Hintergrund des Absturzes sind schwere Vorwürfe gegen eine US-Firma, die mit klinischen Studien zum Corona-Impfstoff von Biontech/Pfizer beauftragt war. Wie die renommierte Fachzeitschrift „British Medical Journal“ (BMJ) am Mittwoch unter Berufung auf eine Ex-Mitarbeiterin des Unternehmens Ventavia berichtete, soll das Unternehmen aus dem US-Bundesstaat Texas bei Studien zum Vakzin von Biontech/Pfizer Daten gefälscht und bei der Nachverfolgung von Nebenwirkungen geschlampt haben.

Kurzzeit-Mitarbeiterin tritt als „Whistleblowerin“ auf

Der „BMJ“-Bericht basiert größtenteils auf Aussagen der früheren Ventavia-Mitarbeiterin Brook Jackson, die zwei Wochen lang an den klinischen Studien des Unternehmens zu dem Corona-Impfstoff beteiligt war, bevor sie entlassen wurde. Jackson wirft Ventavia demnach unter anderem vor, das sogenannte Doppelblind-Verfahren nicht eingehalten zu haben. Bei diesem Verfahren wird sichergestellt, dass weder der Patient noch das medizinische Personal wissen, ob ein wirksames Medikament oder ein Placebo verabreicht wird. Dies soll eine möglichst objektive Bewertung der Studienergebnisse ermöglichen. Laut Jackson verstieß Ventavia auch in weiteren Punkten gegen Vorschriften, etwa bei der korrekten Lagerung des Impfstoffs. Dem „BMJ“ sagte sie, sie habe die US-Arzneimittelbehörde FDA über die Verstöße informiert. Die FDA wollte den Vorgang nicht kommentieren. Die Behörde erklärte jedoch, sie habe „volles Vertrauen“ in die Daten, die zur Zulassung des Corona-Impfstoffs von Biontech/Pfizer geführt hätten.

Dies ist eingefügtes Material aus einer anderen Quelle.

(** [grad(f)] for a function of one number *)
Definition grad (g : float -> float) (x : float) : float := d_dx g x.

Definition grad_f : float -> float := grad f.

End Autograd.

End Part3_autodiff.

(** ** Real-valued counterparts used in the statements *)

Definition float_real (x : float) : R :=
  match x with Fin r => r | _ => 0 end.

(** The iteration of [f] on real numbers, and its derivative in [x] by the
    chain rule ([dy] is the derivative of the running [y]). *)
Fixpoint sin_iter (n : nat) (x y : R) : R :=
  match n with
  | O => y
  | S n' => sin_iter n' x (sin (y + x))
  end.

Fixpoint d_sin_iter (n : nat) (x y dy : R) : R :=
  match n with
  | O => dy
  | S n' => d_sin_iter n' x (sin (y + x)) (cos (y + x) * (dy + 1))
  end.

(** ** Gradients and Hessians of real functions of the two parameters *)

Definition is_gradient_at (f : R -> R -> R) (l r : R) (g : vec2) : Prop :=
  derivable_pt_lim (fun x => f x r) l (fst g) /\
  derivable_pt_lim (fun y => f l y) r (snd g).



(** The survival function at time [t] and the negative log-likelihood of the
    data, as real functions of the two parameters. *)
Definition survival_R (t lambda_ rho_ : R) : R :=
  real_of (Part6.survival_function [Fin lambda_; Fin rho_] (Scalar (Fin t))).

Viel Lärm um nichts? Bei der klinischen Testung des Corona-Impfstoffs von Biontech/Pfizer spielte Ventavia nur eine kleine Rolle. Das texanische Unternehmen untersuchte die Wirkung des Impfstoffs an tausend Testpersonen. Weltweit nahmen jedoch 44.000 Probanden an klinischen Studien mit dem Vakzin teil. Weder Pfizer noch Ventavia reagierten zunächst auf Medienanfragen. Nach Angaben einer anonymen Quelle in dem „BMJ“-Artikel hatte Pfizer selbst eine Überprüfung von Ventavia eingeleitet, nachdem der Konzern über „Probleme“ bei den Studien informiert worden sei. Der Corona-Impfstoff von Biontech/Pfizer war Ende Dezember 2020 in der Europäischen Union zugelassen worden. In den USA wurde bereits einige Tage zuvor eine Notfallzulassung für das Vakzin erteilt. Seit August 2021 besitzt der Impfstoff des Unternehmens in den USA auch eine Vollzulassung.